Research Projects

Arginine methylation is a crucial post-translation modification in proteins, affecting various biological processes. Protein Arginine methyltransferases (PRMTs) are classified into three types based on the type of methylation: Type I, Type II, and Type III. Dysregulation of these enzymes is linked to various human diseases, such as cancers. The PRMT family contains a conserved catalytic domain that catalyzes methyl transfer activity. All types of PRMTs generate monomethylarginine (MMA), with type I enzymes catalyzing the subsequent generation of asymmetric dimethylarginine (ADMA), type II enzymes catalyzing the production of symmetric dimethylarginine (SDMA), and type III enzymes catalyzing the formation of ω-NG-monomethylarginine (MMA).

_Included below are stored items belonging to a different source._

(* ===== verification/Spreadsheet.v ===== *)
(** The refinement of the abstract spreadsheet of GridSpec by the operations on a
    worksheet: each call simulates its step, and what the getters return is what
    the spreadsheet says. *)
From S2P Require Export GridSpec.

(** ** The implementation *)

Section refinement.
Context `{GoEnv}.

Definition run_operation (sheet : string) (op : operation) : M (option goerr) :=
  match op with
  | SetOp col row w => write_op w sheet (cell_name col row)
  | ValueOp col row v => SetCellValue sheet (cell_name col row) v
  | RowOp col row l => SetSheetRow sheet (cell_name col row) (SlicePtr l)
  | FormulaOp col row formula => SetCellFormula sheet (cell_name col row) formula
  | StyleOp c1 r1 c2 r2 styleID => SetCellStyle sheet (cell_name c1 r1) (cell_name c2 r2) styleID
  | LinkOp col row location => SetCellHyperLink sheet (cell_name col row) location "Location"
  | ColAttrOp col a => set_col_attr a sheet (ColumnNumberToName col).1
  | ColWidthOp c1 c2 width => SetColWidth sheet (ColumnNumberToName c1).1 (ColumnNumberToName c2).1 width
  | MergeOp c1 r1 c2 r2 => MergeCell sheet (cell_name c1 r1) (cell_name c2 r2)
  | InsertRowOp num => InsertRow sheet num
  | RemoveRowOp num => RemoveRow sheet num
  | DuplicateRowOp row num => DuplicateRowTo sheet row num
  | RowAttrOp row a => set_row_attr a sheet row
  | InsertColOp num => InsertCol sheet (ColumnNumberToName num).1
  | RemoveColOp num => RemoveCol sheet (ColumnNumberToName num).1
  end.

(** The calls one after the other, until one returns an error. *)
Fixpoint run_operations (sheet : string) (ops : list operation) : M (option goerr) :=
  match ops with
  | [] => mret None
  | op :: rest => try! run_operation sheet op in run_operations sheet rest
  end.

Definition row_state_of (r : xlsxRow) : row_state := mk_row_state (xlsxRow_Hidden r) (xlsxRow_OutlineLevel r) (xlsxRow_Ht r).

(** A range of columns as the columns see it; the last range that covers a column
    counts. *)
Definition column_of (o : option xlsxCol) : column :=
  match o with
  | Some c => mk_column (xlsxCol_Hidden c) (xlsxCol_OutlineLevel c) (xlsxCol_Width c) (xlsxCol_Style c)
  | None => plain_column
  end.

Definition link_of (l : location_link) : xlsxHyperlink := new_link (cell_name l.1.1 l.1.2) l.2 None.

(** The parts of the worksheet beside the grid. It has no auto filter and no links
    but those to locations. *)
Record sheet_rest (xlsx : xlsxWorksheet) (s : spreadsheet) : Prop := {
  sr_areas : merge_areas xlsx = rect_areas (ss_areas s);
  sr_areas_ok : areas_ok (ss_areas s);
  sr_links : sheet_links xlsx = link_of <$> ss_links s;
  sr_links_ok : Forall (fun l => coord l.1.1 /\ coord l.1.2) (ss_links s);
  sr_filter : xlsxWorksheet_AutoFilter xlsx = None;
  sr_col n : column_of (last_col n (sheet_cols xlsx)) = ss_col s n
}.

(** The worksheet represents the spreadsheet. *)
Record sheet_represents (xlsx : xlsxWorksheet) (s : spreadsheet) : Prop := {
  sr_wf : wf_sheet xlsx;
  sr_cell c r : 1 <= c -> 1 <= r -> content (sheet_cell xlsx c r) = ss_cell s c r;
  sr_height : zlen (sheet_rows xlsx) = ss_height s;
  sr_width c r : 1 <= c -> 1 <= r -> is_Some (sheet_cell xlsx c r) -> c <= ss_width s;
  sr_row r : 1 <= r -> row_state_of (props_at xlsx r) = ss_row s r;
  sr_rest :> sheet_rest xlsx s
}.

(** The sheet of a name represents the spreadsheet. *)
Definition represents (f : File) (sheet path : string) (s : spreadsheet) : Prop :=
  exists xlsx, loaded f sheet path xlsx /\ sheet_represents xlsx s.

(** *** Contents *)

Lemma content_moved col row o : content (moved_cell col row <$> o) = content o.
Proof. by destruct o. Qed.

Lemma content_written w (c : xlsxC) (st : Z) :
  (write_content w (c <| xlsxC_S := st |>)) <| xlsxC_R := "" |> = write_content w (c <| xlsxC_R := "" |> <| xlsxC_S := st |>).
Proof. destruct w; cbn; try done. by destruct (starts_with_space _). Qed.

Lemma wf_sheet_cell_range xlsx c r : wf_sheet xlsx -> 1 <= c -> 1 <= r -> is_Some (sheet_cell xlsx c r) -> coord c /\ coord r.
Proof.
  intros [Hwf Hmax] Hc Hr [x Hx]. unfold sheet_cell in Hx. apply bind_Some in Hx as (row & Hrow & Hcell).
  destruct (Hwf _ _ Hrow) as (_ & _ & HL). apply lookup_lt_Some in Hrow, Hcell. unfold zlen in *. lia.
Qed.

However, a comprehensive understanding of molecular signatures and specificity for distinct catalytic activities across the three types of PRMTs is still lacking. This research aims to elucidate the design principles underlying core and specific PRMT functionality based on the nature of the product generated. The study will use extensive sequence and structural analysis of 1822 proteins to identify core and type-specific signatures of PRMTs, map cancer mutations at these functional sites, and perform MD simulations to study their impact. The research aims to unravel the important sequence and structural determinants of PRMT-specific activity, providing the impetus to develop targeted inhibitors. The knowledge and deliverables from this research will shed light on a different facet of physiology and pathophysiology of PRMTs, paving the path for identifying new drug targets, developing inhibitors, and safer therapeutics.